SUPPLIED INFORMATION -
Lemma has_title_and_description_true article :
  has_title_and_description article = Return true ->
  ∃ t d, getitem article "title" = Return t ∧ truthy t = true ∧
         getitem article "description" = Return d ∧ truthy d = true.
Proof.
  unfold has_title_and_description. intros H.
  apply py_bind_Return in H as (t & Ht & H).
  destruct (truthy t) eqn:Htt; [|discriminate].
  apply py_bind_Return in H as (d & Hd & H). injection H as Hdt.
  exists t, d. repeat split; done.
Qed.

(** Where the elements of the loop's result come from. *)
Lemma api_loop_origin w config raw : ∀ articles out p,
  api_loop w config raw articles = Return out -> p ∈ out ->
  p ∈ articles ∨
  ∃ article n, article ∈ raw ∧ has_title_and_description article = Return true ∧
    api_article w config n article = Return p.
Proof.
  induction raw as [|article raw IH]; intros articles out p Hrun Hp; simpl in Hrun.
  - injection Hrun as <-. by left.
  - apply py_bind_Return in Hrun as (keep & Hkeep & Hrun). destruct keep.
    + apply py_bind_Return in Hrun as (q & Hq & Hrun).
      destruct (IH _ _ _ Hrun Hp) as [Hin|(a & n & Ha & Hk & Hb)].
      * apply elem_of_app in Hin as [Hin|Hin]; [by left|].
        apply list_elem_of_singleton in Hin as ->. right.
        exists article, (length articles). split; [by left | done].
      * right. exists a, n. split; [by right | done].
    + destruct (IH _ _ _ Hrun Hp) as [Hin|(a & n & Ha & Hk & Hb)]; [by left|].
      right. exists a, n. split; [by right | done].
Qed.
(* ===== verification/Prelude.v ===== *)
(** * Orchid microkernel: a verification library (root file)

    Orchid is a small x86-64 kernel: a boot sequence, physical and virtual
    memory, a kernel heap, preemptive threads with a sleep timer, message
    ports and a registry of named services, a keyboard buffer, a serial line,
    a framebuffer console, and processes with a handful of system calls.  This
    library models its C and assembly code as executable definitions and
    proves what each part promises to the others.

    ** The program and the files

    Memory.  [pmm.c] keeps a stack of free page frames; [vmm.c] maps pages in
    four-level page tables that it reaches through the direct map, and builds
    the kernel heap ([kmalloc], [kfree]) on top.
    - Pmm.v: [pmm.c].  [FrameAllocator] is what it promises to its clients.
    - Mem.v: byte memory; Vmm.v: the page tables of [vmm.c]; PageTables.v:
      their invariant and the theorems.
    - Heap.v, HeapFacts.v: the heap of [vmm.c], over the interface
      [PageMapper]; KernelMem.v: [vmm.c] implements [PageMapper], and [KHeap],
      the interface through which all other components allocate;
      HeapKeeps.v: what an allocation leaves alone in page tables.
    Threads.  [scheduler.c] keeps the ready queue and picks the next thread;
    [switch.s] switches stacks; [timer.c] lets threads sleep; [ipc.c] passes
    messages between them.
    - Chain.v: linked lists in a store; Sched.v: [scheduler.c];
      SchedFacts.v: its invariant; SchedRun.v: sequences of scheduler calls.
    - Context.v: [switch.s] and [userspace_entry.S] on registers and stacks.
    - Timer.v, TimerFacts.v: [timer.c].  Ipc.v, IpcFacts.v: [ipc.c].
    Devices and interrupts.
    - Descriptors.v: [gdt.c], [tss.c], [idt.c].  Entry.v: [isr.s] and
      [syscall_entry.S].  Irq.v: [irq.c] and [isr_handler.c].
    - KbdBuf.v: [kbd_buf.c].  Printf.v, Serial.v: [serial.c].  Console.v,
      ConsoleFacts.v: [console.c] with its font.  Bus.v: [bus.c].
    Processes and system calls.
    - Fork.v, ForkFacts.v: [fork_address_space] of [proc.c].  Proc.v: the rest
      of [proc.c], and [elf.c]; Spaces.v, ProcFacts.v, ElfFacts.v,
      ExecFacts.v, ElfLoad.v: its theorems; HeapStep.v: what an allocation
      leaves alone in byte memory.
    - UserCopy.v: [copy_to_user] and [copy_from_user] of [syscalls.c];
      Syscalls.v: the dispatcher; SyscallFacts.v: its theorems.
    - Isolation.v: what a system call leaves alone of the other processes;
      ExecCall.v: [SYS_exec] from the caller's buffer to the new program.
    - UserProgs.v: the programs [user/shell.S] and [user/init.S].
    - Services.v, ServiceFacts.v: the threads of [main.c] and the services of
      [user/kbd.c] and [user/vfs.c].
    Boot and the whole.
    - Limine.v: the structures of the boot loader's protocol ([limine.h]) with
      their layout in memory, the request objects of [limine.c], and the reads
      of the answers in [main.c].
    - Boot.v, BootFacts.v: [_start] of [main.c], and [pit.c]; InitFacts.v:
      the lines of [_start] that load the first program.
    - System.v, SystemFacts.v, SystemRun.v: scheduler, timer, ports, keyboard
      buffer and interrupt table over one heap; the events of the machine as a
      step relation with suspended computations, its invariant, and runs from
      boot.

    ** How the code is modelled

    A function of the program that changes state is a term of the monad [M S]
    over the state [S] of its component (a record with one field per static
    variable).  It returns ([Ret]), faults on an access the hardware or C does
    not allow ([Fault]), waits for ever on a taken lock ([Spin]), runs out of
    fuel ([Hang]), leaves the thread for good ([Gone]) or switches to another
    thread ([Switch], with what remains to be done once the thread runs
    again).  A component's operation is lifted to a larger state with [zoom].
    Integers are [Z] with the wrap-around of their C type written out.
    Page tables, user pages and byte buffers are one byte memory, addressed as
    the kernel does it (physical address plus [hhdm_offset]); the direct map
    ends below the region of the heap ([frame]), so a buffer of the heap and a
    frame are different bytes.  Heap headers,
    threads, wait nodes, timer entries, processes and messages are records in
    finite maps from their addresses, so reading a pointer that is not one
    faults.  What the processor or the boot loader supplies (UART and keyboard
    registers, the memory with the loader's answers, CR3, addresses fixed by
    the linker, the content of uninitialised memory) is a parameter.

    Fuel.  A loop over a linked list gets one round more than the store has
    nodes ([walk_fuel]), the list of heap blocks one more than it has headers,
    and [kmalloc_loop] two more than there are free frames (every round but
    the last two takes a frame); the theorems show that these never run out.
    The copying and loading loops get one round more than there are bytes.
    Polling loops (transmitter, keyboard controller, [kbd_buf_get]) get the
    number of polls the device may take as a parameter.  Loops of services
    that never end are cut after a number of rounds.

    ** What the theorems show

    - Memory: no frame is handed out twice (Pmm.v); a mapped page translates
      back and no other page changes, also when frames run out (PageTables.v);
      [kmalloc] returns room that overlaps nothing in use, [kfree] gives it
      back and merges (HeapFacts.v).
    - Threads: from boot on, under every sequence of calls, the ready queue is
      the acyclic list of the ready threads; every ready thread runs after at
      most as many switches as there are threads before it (SchedRun.v);
      switching away and back restores a thread (Context.v); a sleeper wakes
      at its deadline (TimerFacts.v); the message received is the message sent
      (IpcFacts.v).
    - Devices: the screen always shows the text terminal the console implements
      (ConsoleFacts.v); what is printed is the formatted text (Serial.v); the
      keyboard buffer is a queue (KbdBuf.v); interrupts are transparent
      from the gate of their vector to the [iretq] (Entry.v) and do what they
      are for (Irq.v).
    - Processes: [fork] gives the child a copy of every page in frames of its
      own and changes nothing of the parent (ForkFacts.v, ProcFacts.v); the
      loader maps exactly the image (ElfFacts.v), and [elf_load] makes a
      process of it (ElfLoad.v); system calls move exactly the caller's bytes
      (UserCopy.v, SyscallFacts.v); [SYS_exec] turns the caller into the
      program it passed (ExecCall.v).  An operation that allocates fails only
      when fewer free frames are left than a number the theorem states
      ([starved], [load_short], [exec_need], [elf_need]); the witnesses run on
      a machine that has more.
    - Composition: request and reply through the echo service, and the file
      service (ServiceFacts.v); what is typed on the keyboard reaches the
      screen through interrupt, buffer and shell, and init starts the shell in
      a process of its own (UserProgs.v); system calls leave the other
      processes alone (Isolation.v), and copying ends whatever the caller
      passes (UserCopy.v).
    - The whole: what the loader answers is what the kernel reads (Limine.v);
      from there [_start] establishes the invariants of every component
      (BootFacts.v); from the state it leaves no sequence of interrupts, calls
      and resumptions makes the kernel wait for a held lock, loop, or touch a
      missing object, unless an allocation runs out of memory, and every
      blocked thread stays in exactly one queue that will wake it
      (SystemRun.v).
    - Where the code does not do what it means to, the theorem says what it
      does instead: a second [scheduler_add_thread] makes the queue cyclic
      (SchedRun.v), the [iretq] frame of a user thread is reversed (Context.v),
      pages below new tables are not accessible from user mode (PageTables.v),
      a tick inside [sleep_until] is a lost wake-up (TimerFacts.v), the STAR
      selectors are lost (Descriptors.v), [exec] drops the ready queue and the
      user stack lies in the kernel half, which [fork] shares (ExecFacts.v),
      its copy of the image is leaked (ExecCall.v), the first program, if
      [_start] loaded it, would be the only thread that ever runs
      (InitFacts.v),
      the file service drops what the keyboard service sends (ServiceFacts.v),
      no request lies between the markers of the protocol (Limine.v).

    ** Not modelled

    Log messages inside a component, except those of [_start] and of the
    service threads; the caches of the processor; preemption inside a critical
    section (one processor, interrupts masked in the handlers) apart from the
    interleavings named above; [tssflush.S] and the two loops of [hlt] (a few
    instructions); the numbers [limine.h] defines and the kernel never uses;
    what the boot loader itself does.  The lines of [_start] after the [#if 0]
    that is never closed are not part of the program that is built; they are
    modelled apart ([load_init]).  Runs of the whole kernel (SystemRun.v) are
    those of kernel threads: [elf_load] and [sys_exec] queue a thread twice,
    after which the ready queue is no longer a list and only that thread runs
    (ExecFacts.v, InitFacts.v), so the theorems on processes start from a state
    with the invariant instead. *)

From stdpp Require Import base gmap list fin_maps.
From Stdlib Require Import ZArith Lia.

WHAT THE TASK REQUIRES - Which lines above run from the one containing "Return true ∧" to the one containing "Hb)]; [by left|]."? Give them again exactly, both ends included.

ANSWER FOR THE TASK -
  ∃ article n, article ∈ raw ∧ has_title_and_description article = Return true ∧
    api_article w config n article = Return p.
Proof.
  induction raw as [|article raw IH]; intros articles out p Hrun Hp; simpl in Hrun.
  - injection Hrun as <-. by left.
  - apply py_bind_Return in Hrun as (keep & Hkeep & Hrun). destruct keep.
    + apply py_bind_Return in Hrun as (q & Hq & Hrun).
      destruct (IH _ _ _ Hrun Hp) as [Hin|(a & n & Ha & Hk & Hb)].
      * apply elem_of_app in Hin as [Hin|Hin]; [by left|].
        apply list_elem_of_singleton in Hin as ->. right.
        exists article, (length articles). split; [by left | done].
      * right. exists a, n. split; [by right | done].
    + destruct (IH _ _ _ Hrun Hp) as [Hin|(a & n & Ha & Hk & Hb)]; [by left|].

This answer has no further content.